Workman History

Our History

Peter Workman: Tilting at Windmills


“Poker, literature, travel, sportsmanship, a keen interest in everything and a specialty in nothing—without my knowing it, life was preparing me for the book business.” 

After graduating from Yale University, Peter began his career in books working in a bookstore, as a sales rep for a small trade magazine publisher, and then for Dell Publishing. Following these stints, Peter and a partner cofounded Parallax Publishing, a book packaging company. Soon, Peter went off on his own, launching Workman Publishing in 1968 with the first book under the Workman name, The Yoga 28-Day Exercise Program (which is, remarkablystill in print). This little company grew and grew and is today the largest independently owned trade book publisher in the United States. Peter Workman died in 2013; his wife and long-term partner in the business, Carolan Workman, now heads the company.

Peter Workman, founder of Workman Publishing
Peter Workman, founder of Workman Publishing

In 2010, Peter was honored at a Yale publishing event and spoke of what he had learned over a lifetime of making books. Here is a transcript of what he said:

“Publishing books (as an independent) is like tilting at windmills. You do it for the joy of it. You do it out of passion. You do it because it’s the only thing you want to do, perhaps the only thing you truly know how to do.

And you do it for the challenge. It’s difficult, it’s demanding, and it requires a kind of mad faith that you will succeed. Like a baseball player, great success for a publisher is getting it right three out of ten times. Four out of ten, and you’re in the realm of legends.

How do you measure success? There are numbers of copies sold and weeks on the bestseller list. But perhaps better, though less quantifiable, ways are these: Is the book the best it can be? Does the book express the author’s vision? Are you proud of the book—when the first copy comes in from the printer, do you feel like you can’t wait to send it to friends, family, buyers, reviewers? Does the book offer good value? Does it have a legitimate reason to exist? Does it give you pleasure?

And does it push the idea of what a book can be? There is so much speculation about the “future of the book,” as if a book were to writing what a CD or, earlier, LP, is to music. I would argue that a book is more than a conveyance of words and ideas.
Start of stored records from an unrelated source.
Lemma accept_whole_steps s :
  acceptor_open s = true -> accepting s = true -> handler s = None -> rtc server_step s (accept_whole s).
Proof.
  intros Ha Hacc Hh. unfold accept_whole. eapply rtc_l; [by apply (Accept true)|].
  unfold check_accept. cbn [accept_completed acceptor_open]. rewrite Ha. cbn [negb].
  do 5 (eapply rtc_l; [apply Handle; by rewrite ?on_accept_next|]). apply rtc_refl.
Qed.

Lemma stop_whole_steps s : stopper s = None -> rtc server_step s (stop_whole s).
Proof.
  intros Hs. eapply rtc_l; [by apply StopBegin|]. eapply rtc_l; [by apply (StopNext AcceptorClosed)|].
  eapply rtc_l; [apply (StopNext SessionClosed); cbn; by destruct (session s)|]. apply rtc_refl.
Qed.

Lemma server_one_session_witness :
  exists s, rtc server_step new_server s /\ arrived s = 2 /\ processing s = Some 1 /\ 0 ∈ interrupted s /\
    open_sockets (stop_whole s) = [].
Proof.
  set (s := accept_whole (accept_whole new_server)).
  assert (H : rtc server_step new_server s).
  { etransitivity; by apply accept_whole_steps. }
  destruct (server_one_session s H) as (H1 & _ & _ & H4). destruct (H1 eq_refl eq_refl) as (_ & Hp & _ & Hi).
  exists s. split; [exact H|]. split; [reflexivity|]. split; [rewrite Hp; reflexivity|]. split.
  - destruct (Hi 0) as [|[? _]]; [apply Nat.ltb_lt; reflexivity|done|done].
  - apply (H4 (stop_whole s) eq_refl eq_refl); [|reflexivity].
    eapply rtc_l; [by apply (StopNext AcceptorClosed)|]. eapply rtc_l; [by apply (StopNext SessionClosed)|]. apply rtc_refl.
Defined.
Lemma read_header_found fuel (p : producer S C) buffer hdr d r :
  alive (input p) -> buffer ++ pending (input p) = hdr ++ delim d ++ r ->
  findHeaderEnd (hdr ++ delim d) = Some (length hdr, length (delim d)) -> length (pending (input p)) <= fuel ->
  exists s buffer', alive s /\ buffer' ++ pending s = hdr ++ delim d ++ r /\
    length hdr + length (delim d) <= length buffer' /\
    read_header fuel p buffer = Some (inr (set_input p s, buffer', (length hdr, length (delim d)))).
Proof.
  intros Ha Hp Hf. revert p buffer Ha Hp.
  induction fuel as [|fuel IH]; intros p buffer Ha Hp Hfuel.
  all: destruct (decide (length hdr + length (delim d) <= length buffer)) as [Hl|Hl].
  1, 3: exists (input p), buffer; split; [done|]; split; [done|]; split; [done|];
    rewrite app_assoc in Hp;
    (destruct (app_split _ _ _ _ Hp) as [E _]; [by rewrite length_app|]);
    assert (Hfound : findHeaderEnd buffer = Some (length hdr, length (delim d)))
      by (rewrite E, <- app_assoc; by apply findHeaderEnd_long);
    simpl; rewrite Hfound; by destruct p.
  all: assert (Hne : pending (input p) <> [])
      by (intros E; apply (f_equal length) in Hp; rewrite E, !length_app in Hp; simpl in Hp; lia).
  { destruct (pending (input p)); [done|]. simpl in Hfuel. lia. }
  assert (Hnone : findHeaderEnd buffer = None).
  { rewrite app_assoc in Hp. symmetry in Hp.
    destruct (app_split _ _ _ _ Hp) as [E _]; [rewrite length_app; simpl; lia|].
    eapply findHeaderEnd_short; [exact Hf|exact E|]. intros E'. rewrite E', app_nil_r in E.
    rewrite <- E, length_app in Hl. simpl in Hl. lia. }
  cbn [read_header]. rewrite Hnone. unfold readMore.
  destruct (read_some_law (Z.to_nat 4096) (input p)) as (k & s' & Hk & -> & Hne' & Ha' & Hp');
    [done|lia|done|].
  destruct (take k (pending (input p))) as [|x l] eqn:Et; [done|]. rewrite <- Et.
  rewrite reportInputState_alive by done.
  destruct (IH (set_input p s') (buffer ++ take k (pending (input p)))) as
    (s2 & b2 & H1 & H2 & H3 & H4); [done| | |].
  - cbn [input set_input]. rewrite Hp', <- app_assoc, take_drop. done.
  - cbn [input set_input]. rewrite Hp', length_drop.
    destruct (pending (input p)); [done|]. simpl in *. lia.
  - exists s2, b2. split; [done|]. split; [done|]. split; [done|]. exact H4.
Qed.
Definition uint8_codec := mkCodec (read_number IsInt (lit "uint8_t") (uwrap 8)) JNumber 0%Z.
Definition short_codec := mkCodec (read_number IsInt (lit "short") (swrap 16)) JNumber 0%Z.
Definition ushort_codec := mkCodec (read_number IsInt (lit "unsigned short") (uwrap 16)) JNumber 0%Z.
Definition int_codec := mkCodec (read_number IsInt (lit "int") id) JNumber 0%Z.
Definition unsigned_codec := mkCodec (read_number IsUint64 (lit "unsigned") (uwrap 32)) JNumber 0%Z.
Definition long_codec := mkCodec (read_number IsInt64 (lit "long") id) JNumber 0%Z.
Definition ulong_codec := mkCodec (read_number IsUint64 (lit "unsigned long") id) JNumber 0%Z.
Definition longlong_codec := mkCodec (read_number IsInt64 (lit "long long") id) JNumber 0%Z.
Definition ulonglong_codec := mkCodec (read_number IsUint64 (lit "unsigned long long") id) JNumber 0%Z.

Definition bool_codec : codec bool :=
  mkCodec (fun j _ => if negb (IsBool j) then throw (lit "bool") j else inr (GetBool j)) JBool false.

Definition string_codec : codec bytes :=
  mkCodec (fun j _ => if negb (IsString j) then throw (lit "std::string") j else inr (GetString j))
    JString [].

Definition jsonnull_codec : codec unit := mkCodec (fun _ v => inr v) (fun _ => JNull) tt.

Inductive SerializeFormat := Json | MessagePack.

(** The reader looks at [fmt[0]], which is NUL for the empty string. *)
Definition format_codec : codec SerializeFormat :=
  mkCodec (fun j _ => inr (match GetString j with
                           | c :: _ => if ceq c "m" then MessagePack else Json
                           | [] => Json
                           end))
    (fun v => JString (match v with Json => lit "json" | MessagePack => lit "msgpack" end)) Json.

(** *** Type constructors *)

Definition optional_codec {T} (c : codec T) : codec (option T) :=
  mkCodec
    (fun j v => if IsNull j then inr v
                else match rread c j (rinit c) with inl e => inl e | inr x => inr (Some x) end)
    (fun v => match v with Some x => rwrite c x | None => JNull end) None.

(** [Nullable]: null resets the value *)
Definition nullable_codec {T} (c : codec T) : codec (option T) :=
  mkCodec
    (fun j v => if IsNull j then inr None
                else match rread c j (rinit c) with inl e => inl e | inr x => inr (Some x) end)
    (fun v => match v with Some x => rwrite c x | None => JNull end) None.

Definition vector_codec {T} (c : codec T) : codec (list T) :=
  mkCodec
    (IterArray (fun e values => match rread c e (rinit c) with
                                | inl x => inl x
                                | inr x => inr (values ++ [x])
                                end))
    (fun values => JArray (map (rwrite c) values)) [].

(** [ReflectMember(Writer&, name, value)], and for an [optional] value *)
Definition WriteMember {T} (c : codec T) (name : bytes) (v : T) : list (bytes * json) :=
  [(name, rwrite c v)].
Definition WriteOptional {T} (c : codec T) (name : bytes) (v : option T) : list (bytes * json) :=
  match v with Some x => [(name, rwrite c x)] | None => [] end.

(** The generic [std::pair<optional<_Ty1>, optional<_Ty2>>]: the second type
    is tried, and after an exception the first, with the visitor as it is. *)
Definition pair_codec {A B} (c1 : codec A) (c2 : codec B) : codec (option A * option B) :=
  let o1 := optional_codec c1 in let o2 := optional_codec c2 in
  mkCodec
    (fun j '(a, b) =>
       match rread o2 j b with
       | inr b' => inr (a, b')
       | inl e => match rread o1 (left_at e) a with inr a' => inr (a', b) | inl e' => inl e' end
       end)
    (fun '(a, b) => match a with Some _ => rwrite o1 a | None => rwrite o2 b end)
    (None, None).

(** The pairs whose first type is [bool] or [std::string] *)
Definition tagged_pair_codec {A B} (test : json -> bool) (c1 : codec A) (c2 : codec B)
    : codec (option A * option B) :=
  let o1 := optional_codec c1 in let o2 := optional_codec c2 in
  mkCodec
    (fun j '(a, b) =>
       if test j then match rread o1 j a with inr a' => inr (a', b) | inl e => inl e end
       else match rread o2 j b with inr b' => inr (a, b') | inl e => inl e end)
    (rwrite (pair_codec c1 c2)) (None, None).

(** *** The structs [lsPosition] and [lsRange] *)

Definition bind_exn {A B} (m : exn + A) (k : A -> exn + B) : exn + B :=
  match m with inl e => inl e | inr x => k x end.

Definition lsPosition_codec : codec lsPosition :=
  mkCodec
    (fun j v =>
       bind_exn (DoMember (lit "line") (rread unsigned_codec) j (Z.of_N (line v))) (fun l =>
       bind_exn (DoMember (lit "character") (rread unsigned_codec) j (Z.of_N (character v))) (fun c =>
       inr (mkPosition (Z.to_N l) (Z.to_N c)))))
    (fun v => JObject (WriteMember unsigned_codec (lit "line") (Z.of_N (line v)) ++
                       WriteMember unsigned_codec (lit "character") (Z.of_N (character v))))
    (mkPosition 0 0).
(** Both ends are inherited ([bInheritHandle = TRUE]). *)
Definition CreatePipe (s : system) : Z * Z * system :=
  let r := new_handle (handles s) in
  let h := <[r := (PipeRead (next_pipe s), true)]> (handles s) in
  let w := new_handle h in
  (r, w, mkSystem (<[w := (PipeWrite (next_pipe s), true)]> h) (processes s) (S (next_pipe s)) (stray s)).

(** [SetHandleInformation(handle, HANDLE_FLAG_INHERIT, 0)] *)
Definition not_inherited (handle : Z) (s : system) : system :=
  set_handles s (alter (fun e => (e.1, false)) handle (handles s)).

Definition CloseHandle (handle : Z) (s : system) : system :=
  match handles s !! handle with
  | Some _ => set_handles s (delete handle (handles s))
  | None => mkSystem (handles s) (processes s) (next_pipe s) true
  end.
Definition close_all (l : list Z) (s : system) : system := foldl (fun s h => CloseHandle h s) s l.

Definition inherit (h : gmap Z (object * bool)) : gmap Z object :=
  omap (fun e : object * bool => if e.2 then Some e.1 else None) h.

(** A new process with its two handles, [hProcess] and [hThread] *)
Definition CreateProcessW (pid hin hout : Z) (s : system) : Z * Z * system :=
  let p := mkProcess (inherit (handles s)) hin hout None in
  let hp := new_handle (handles s) in
  let h := <[hp := (ProcessOf pid, false)]> (handles s) in
  let ht := new_handle h in
  (hp, ht, mkSystem (<[ht := (ThreadOf pid, false)]> h) (<[pid := p]> (processes s)) (next_pipe s) (stray s)).

Definition STILL_ACTIVE : Z := 259.

Definition process_of (handle : Z) (s : system) : option Z :=
  match handles s !! handle with Some (ProcessOf pid, _) => Some pid | _ => None end.

Definition GetExitCodeProcess (handle : Z) (s : system) : option Z :=
  pid ← process_of handle s; p ← processes s !! pid; Some (default STILL_ACTIVE (exit_code p)).

(** The process ends, unless it has ended already. *)
Definition end_process (code : Z) (p : process) : process :=
  mkProcess (inherited p) (std_input p) (std_output p) (Some (default code (exit_code p))).
Definition TerminateProcess (handle code : Z) (s : system) : system :=
  match process_of handle s with
  | Some pid => set_processes s (alter (end_process code) pid (processes s))
  | None => s
  end.
(** [WaitForSingleObject] returns when the process has ended; [code] is the
    exit code it then chooses *)
Definition WaitForSingleObject (handle code : Z) (s : system) : system := TerminateProcess handle code s.
Record SemanticTokensEdit := mkTokensEdit { startToken : Z; deleteTokens : Z; tokens : list Z }.
Definition SemanticTokensEdit_codec : codec SemanticTokensEdit :=
  struct_codec (field (lit "startToken") unsigned_codec ⊗ field (lit "deleteTokens") unsigned_codec ⊗
                field (lit "tokens") (vector_codec int_codec))
    (fun '(s, (d, t)) => mkTokensEdit s d t) (fun e => (startToken e, (deleteTokens e, tokens e))).
Definition tokensedit_valid (e : SemanticTokensEdit) : Prop :=
  unsigned_valid (startToken e) /\ unsigned_valid (deleteTokens e) /\ Forall int_valid (tokens e).
#[export] Instance tokensedit_roundtrip : Roundtrip SemanticTokensEdit_codec tokensedit_valid.
Proof. struct_law. Qed.

Record SemanticTokensOrDelta := mkOrDelta {
  od_resultId : option bytes; od_edits : option (list SemanticTokensEdit); od_tokens : option (list Z) }.
Definition SemanticTokensOrDelta_codec : codec SemanticTokensOrDelta :=
  struct_codec (opt_field (lit "resultId") string_codec ⊗
                opt_field (lit "edits") (vector_codec SemanticTokensEdit_codec) ⊗
                opt_field (lit "tokens") (vector_codec int_codec))
    (fun '(r, (e, t)) => mkOrDelta r e t) (fun x => (od_resultId x, (od_edits x, od_tokens x))).
Definition ordelta_valid (x : SemanticTokensOrDelta) : Prop :=
  opt_valid text_valid (od_resultId x) /\ opt_valid (Forall tokensedit_valid) (od_edits x) /\
  opt_valid (Forall int_valid) (od_tokens x).
#[export] Instance ordelta_roundtrip : Roundtrip SemanticTokensOrDelta_codec ordelta_valid.
Proof. struct_law. Qed.

Record SemanticTokensLegend := mkLegend { tokenTypes : list bytes; tokenModifiers : list bytes }.
Definition SemanticTokensLegend_codec : codec SemanticTokensLegend :=
  struct_codec (field (lit "tokenTypes") (vector_codec string_codec) ⊗
                field (lit "tokenModifiers") (vector_codec string_codec))
    (fun '(t, m) => mkLegend t m) (fun l => (tokenTypes l, tokenModifiers l)).
Definition legend_valid (l : SemanticTokensLegend) : Prop :=
  Forall text_valid (tokenTypes l) /\ Forall text_valid (tokenModifiers l).
#[export] Instance legend_roundtrip : Roundtrip SemanticTokensLegend_codec legend_valid.
Proof. struct_law. Qed.

(** ** More laws

    What the structs of the protocol need besides: which kind of value a codec
    writes, alternatives, defaults, maps. *)

(** A struct is written as an object *)
Class WritesObject {T} (c : codec T) := writes_object : forall v, exists ms, rwrite c v = JObject ms.

(** [test] tells what [c] writes *)
Class Tagged (test : json -> bool) {T} (c : codec T) (valid : T -> Prop) (b : bool) :=
  tagged : forall v, valid v -> test (rwrite c v) = b.

#[export] Instance object_not_null {T} (c : codec T) valid : WritesObject c -> NotNull c valid | 5.
Proof. intros H v _. by destruct (H v) as [ms ->]. Qed.
#[export] Instance object_not_bool {T} (c : codec T) valid : WritesObject c -> Tagged IsBool c valid false.
Proof. intros H v _. by destruct (H v) as [ms ->]. Qed.
#[export] Instance object_not_string {T} (c : codec T) valid : WritesObject c -> Tagged IsString c valid false.
Proof. intros H v _. by destruct (H v) as [ms ->]. Qed.
#[export] Instance bool_is_bool valid : Tagged IsBool bool_codec valid true.
Proof. by intros v. Qed.
#[export] Instance string_is_string valid : Tagged IsString string_codec valid true.
Proof. by intros v. Qed.
#[export] Instance bool_not_string valid : Tagged IsString bool_codec valid false.
Proof. by intros v. Qed.
#[export] Instance int_not_string valid : Tagged IsString int_codec valid false.
Proof. by intros v. Qed.

(** Exactly one of two alternatives *)
Definition one_of {A B} (P : A -> Prop) (Q : B -> Prop) (x : option A * option B) : Prop :=
  match x with
  | (Some a, None) => P a
  | (None, Some b) => Q b
  | _ => False
  end.

#[export] Instance tagged_pair_roundtrip {A B} test (c1 : codec A) (c2 : codec B) P Q :
  Roundtrip c1 P -> Roundtrip c2 Q -> NotNull c1 P -> NotNull c2 Q ->
  Tagged test c1 P true -> Tagged test c2 Q false ->
  Roundtrip (tagged_pair_codec test c1 c2) (one_of P Q).
Proof.
  intros R1 R2 N1 N2 T1 T2 [[a|] [b|]] H; cbn in H; try done; cbn.
  - rewrite (T1 a H), (N1 a H). by rewrite (R1 a H).
  - rewrite (T2 b H), (N2 b H). by rewrite (R2 b H).
Qed.

#[export] Instance tagged_pair_not_null {A B} test (c1 : codec A) (c2 : codec B) P Q :
  NotNull c1 P -> NotNull c2 Q -> NotNull (tagged_pair_codec test c1 c2) (one_of P Q).
Proof. intros N1 N2 [[a|] [b|]] H; cbn in H; try done; cbn; [apply (N1 a H)|apply (N2 b H)]. Qed.

(** Enumerations: a number of the underlying type *)
Definition enum_codec (c : codec Z) (init : Z) : codec Z := proxy_codec c id id init.

#[export] Instance enum_roundtrip c init valid :
  Roundtrip c valid -> rinit c = 0%Z -> Roundtrip (enum_codec c init) valid.
Proof. intros Hr Hi v Hv. cbn. rewrite <- Hi. unfold id. by rewrite (Hr v Hv). Qed.
#[export] Instance enum_fresh c init : FreshRead (enum_codec c init).
Proof. by intros ???. Qed.
#[export] Instance enum_not_null c init valid : NotNull c valid -> NotNull (enum_codec c init) valid.
Proof. intros H v Hv. exact (H v Hv). Qed.
Definition uint8_valid : Z -> Prop := Json.between 0 (2 ^ 8 - 1).
#[export] Instance uint8_not_null valid : NotNull uint8_codec valid.
Proof. by intros ?. Qed.

(** ** [std::map<std::string, T>]

    Entries in the order of the keys.  [value[name] = ...] replaces the entry
    of an equal key; [GetObject()] requires an object. *)
Fixpoint map_set {T} (k : bytes) (v : T) (l : list (bytes * T)) : list (bytes * T) :=
  match l with
  | [] => [(k, v)]
  | (k', v') :: rest =>
      if bool_decide (k = k') then (k, v) :: rest
      else if string_lt k k' then (k, v) :: l
      else (k', v') :: map_set k v rest
  end.

Definition IterMap {T} (fn : bytes -> json -> T -> exn + T) (j : json) (v : T) : exn + T :=
  match j with
  | JObject ms =>
      foldl (fun acc '(k, e) => bind_exn acc (fun v => fn (c_str k) e v)) (inr v) ms
  | _ => throw (lit "IsObject()") j
  end.

Definition map_codec {T} (c : codec T) : codec (list (bytes * T)) :=
  mkCodec
    (IterMap (fun name e v => bind_exn (rread c e (rinit c)) (fun x => inr (map_set name x v))))
    (fun m => JObject (map (fun '(k, v) => (c_str k, rwrite c v)) m)) [].

Definition keys_sorted {T} (m : list (bytes * T)) : Prop :=
  StronglySorted (fun a b => string_lt a b = true) (map fst m).
Definition map_valid {T} (valid : T -> Prop) (m : list (bytes * T)) : Prop :=
  keys_sorted m /\ Forall (fun e => text_valid e.1 /\ valid e.2) m.

Lemma map_set_last {T} k (v : T) l :
  Forall (fun e => string_lt e.1 k = true) l -> map_set k v l = l ++ [(k, v)].
Proof.
  induction 1 as [|[k' v'] l Hk _ IH]; [done|]. cbn [map_set fst] in *.
  rewrite bool_decide_eq_false_2 by (intros ->; by rewrite string_lt_irrefl in Hk).
  destruct (string_lt k k') eqn:E; [|by rewrite IH].
  pose proof (string_lt_trans _ _ _ Hk E) as Hx. by rewrite string_lt_irrefl in Hx.
Qed.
A book is a work in itself: its size, its shape, its title, its design, its color, the feeling of its paper, the promise it has when you crack it open—all of these things make a book more than the sum of its parts and contribute to the pleasure that a book brings to its owner.

That’s the job of the publisher. It’s a quixotic endeavor, because there’s no telling where it leads. But for an independent publisher, that’s part of the joy.

It’s also why the first principle of being an independent publisher is Follow Your Gut.

What other principles apply? Joyousness. I’ve already used the word joy several times. It is the joy of the work —and working like a dog. But there is the joyousness in the books themselves. We want our books to make readers happy, to convey pleasure. We fall in love with our books, and we want readers to do so also. Joyousness means sharing and celebrating the writer’s and reader’s passion.

Another principle: Excellence and smartness of information. Information, particularly today, is everywhere, largely free and at any computer user’s fingertips. But writers are still authorities and editors still the best gatekeeper and shapers of information, and the book still the best way to deliver consistently excellent, structured, useful information—information that guides rather than confuses the reader, information that’s trustworthy, authoritative, accessible.

Another principle: Honoring the book. For us, this means working all out for the book and the author, from the moment of the first designs and titles to years after the book’s publication when we’re still going after publicity and going back to the buyers with new reasons to stock and sell it. By its definition a book is something more permanent, and it’s important to honor that.

Another principle: Keep the list small so that attention can be big. Never publish more titles than you can tend to.

Another principle: Differentiate yourself. Know what you do as a publisher that no other publisher does, and do it better than anyone could. Try to publish books that are singular. Find the unique way to cover a subject. Give the book the format it needs, even if it’s never been done before. Be open to new ideas, and follow them wherever they lead.

And finally, be accessible, not elitist; open, not snobbish. Publish books that are useful, practical, give good value, and respect the reader’s intelligence—and wallet.”